In the entries below, find the line with "<| sg_RecoveryCostNanos := or_given" and the line with "Definition semanticDoubleField (key". Return those two lines and all lines between them, exactly.

(Supplied data Opens)

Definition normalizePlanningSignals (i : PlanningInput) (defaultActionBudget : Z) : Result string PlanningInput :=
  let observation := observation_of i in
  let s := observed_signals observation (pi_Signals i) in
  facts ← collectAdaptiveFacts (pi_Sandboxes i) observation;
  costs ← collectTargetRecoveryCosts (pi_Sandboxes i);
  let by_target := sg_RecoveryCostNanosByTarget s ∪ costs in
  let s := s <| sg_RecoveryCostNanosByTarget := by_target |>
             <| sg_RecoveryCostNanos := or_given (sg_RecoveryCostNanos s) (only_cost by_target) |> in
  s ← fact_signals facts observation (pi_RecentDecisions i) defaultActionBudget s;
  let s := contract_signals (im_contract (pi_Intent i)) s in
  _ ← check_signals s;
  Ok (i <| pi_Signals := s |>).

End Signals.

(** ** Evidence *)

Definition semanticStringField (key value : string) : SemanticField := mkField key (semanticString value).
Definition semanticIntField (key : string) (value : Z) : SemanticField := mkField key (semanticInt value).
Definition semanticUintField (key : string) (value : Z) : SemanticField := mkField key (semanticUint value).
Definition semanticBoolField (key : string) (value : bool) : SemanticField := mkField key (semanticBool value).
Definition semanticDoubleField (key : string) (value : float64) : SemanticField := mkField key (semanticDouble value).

(Supplied data Closes)
(Supplied data Opens)

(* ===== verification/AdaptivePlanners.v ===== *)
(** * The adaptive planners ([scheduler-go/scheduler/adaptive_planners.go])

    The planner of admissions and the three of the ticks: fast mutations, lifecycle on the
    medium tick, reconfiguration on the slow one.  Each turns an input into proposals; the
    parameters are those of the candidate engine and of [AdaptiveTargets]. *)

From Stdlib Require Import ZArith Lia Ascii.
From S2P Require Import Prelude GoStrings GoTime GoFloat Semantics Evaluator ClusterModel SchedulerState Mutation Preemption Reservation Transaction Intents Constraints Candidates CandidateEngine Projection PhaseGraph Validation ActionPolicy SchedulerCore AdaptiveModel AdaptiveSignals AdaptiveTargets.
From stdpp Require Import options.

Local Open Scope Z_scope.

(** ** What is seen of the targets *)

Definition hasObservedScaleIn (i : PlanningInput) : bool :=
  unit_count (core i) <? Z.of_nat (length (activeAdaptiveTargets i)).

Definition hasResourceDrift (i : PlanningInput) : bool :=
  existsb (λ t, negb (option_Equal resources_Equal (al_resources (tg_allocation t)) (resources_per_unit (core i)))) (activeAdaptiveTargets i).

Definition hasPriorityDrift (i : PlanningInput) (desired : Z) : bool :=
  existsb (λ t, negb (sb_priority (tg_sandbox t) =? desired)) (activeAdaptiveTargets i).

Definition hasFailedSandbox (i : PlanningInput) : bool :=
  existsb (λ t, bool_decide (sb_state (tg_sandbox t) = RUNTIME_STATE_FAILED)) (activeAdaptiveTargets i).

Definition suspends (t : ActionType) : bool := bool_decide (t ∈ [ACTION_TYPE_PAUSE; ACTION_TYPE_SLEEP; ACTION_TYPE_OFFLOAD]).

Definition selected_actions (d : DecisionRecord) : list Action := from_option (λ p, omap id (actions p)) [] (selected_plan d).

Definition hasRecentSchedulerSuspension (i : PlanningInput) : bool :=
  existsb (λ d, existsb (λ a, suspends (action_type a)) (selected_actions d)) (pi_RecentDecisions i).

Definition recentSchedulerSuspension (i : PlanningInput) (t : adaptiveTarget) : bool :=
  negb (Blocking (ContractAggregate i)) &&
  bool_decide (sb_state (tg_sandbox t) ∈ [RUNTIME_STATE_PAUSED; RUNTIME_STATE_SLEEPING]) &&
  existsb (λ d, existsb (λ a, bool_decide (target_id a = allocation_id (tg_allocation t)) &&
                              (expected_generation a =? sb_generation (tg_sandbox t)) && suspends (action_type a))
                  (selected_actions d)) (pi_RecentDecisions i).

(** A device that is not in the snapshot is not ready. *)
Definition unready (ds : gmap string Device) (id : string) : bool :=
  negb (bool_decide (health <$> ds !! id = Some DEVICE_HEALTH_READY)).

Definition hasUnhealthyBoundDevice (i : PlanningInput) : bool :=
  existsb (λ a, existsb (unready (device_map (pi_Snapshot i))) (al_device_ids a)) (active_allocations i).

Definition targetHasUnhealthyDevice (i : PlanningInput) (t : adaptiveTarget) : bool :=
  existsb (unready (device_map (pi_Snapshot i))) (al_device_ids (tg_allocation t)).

(Supplied data Closes)
(Supplied data Opens)

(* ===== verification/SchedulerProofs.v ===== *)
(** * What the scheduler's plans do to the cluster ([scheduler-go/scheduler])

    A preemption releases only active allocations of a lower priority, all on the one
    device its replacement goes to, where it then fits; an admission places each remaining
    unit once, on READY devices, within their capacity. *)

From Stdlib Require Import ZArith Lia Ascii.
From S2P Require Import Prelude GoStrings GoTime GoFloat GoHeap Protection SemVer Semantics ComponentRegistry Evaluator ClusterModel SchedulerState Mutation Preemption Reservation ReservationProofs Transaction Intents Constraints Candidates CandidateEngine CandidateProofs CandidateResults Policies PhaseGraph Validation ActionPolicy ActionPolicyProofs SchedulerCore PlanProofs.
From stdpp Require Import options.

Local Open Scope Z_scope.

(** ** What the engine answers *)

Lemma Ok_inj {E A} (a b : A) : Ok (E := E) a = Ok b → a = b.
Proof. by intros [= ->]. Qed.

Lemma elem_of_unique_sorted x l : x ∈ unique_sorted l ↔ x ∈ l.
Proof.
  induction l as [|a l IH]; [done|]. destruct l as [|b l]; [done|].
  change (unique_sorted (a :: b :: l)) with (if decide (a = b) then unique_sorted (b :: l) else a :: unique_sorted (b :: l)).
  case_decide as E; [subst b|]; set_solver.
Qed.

(Supplied data Closes)

# [Written answer]
             <| sg_RecoveryCostNanos := or_given (sg_RecoveryCostNanos s) (only_cost by_target) |> in
  s ← fact_signals facts observation (pi_RecentDecisions i) defaultActionBudget s;
  let s := contract_signals (im_contract (pi_Intent i)) s in
  _ ← check_signals s;
  Ok (i <| pi_Signals := s |>).

End Signals.

(** ** Evidence *)

Definition semanticStringField (key value : string) : SemanticField := mkField key (semanticString value).
Definition semanticIntField (key : string) (value : Z) : SemanticField := mkField key (semanticInt value).
Definition semanticUintField (key : string) (value : Z) : SemanticField := mkField key (semanticUint value).
Definition semanticBoolField (key : string) (value : bool) : SemanticField := mkField key (semanticBool value).
Definition semanticDoubleField (key : string) (value : float64) : SemanticField := mkField key (semanticDouble value).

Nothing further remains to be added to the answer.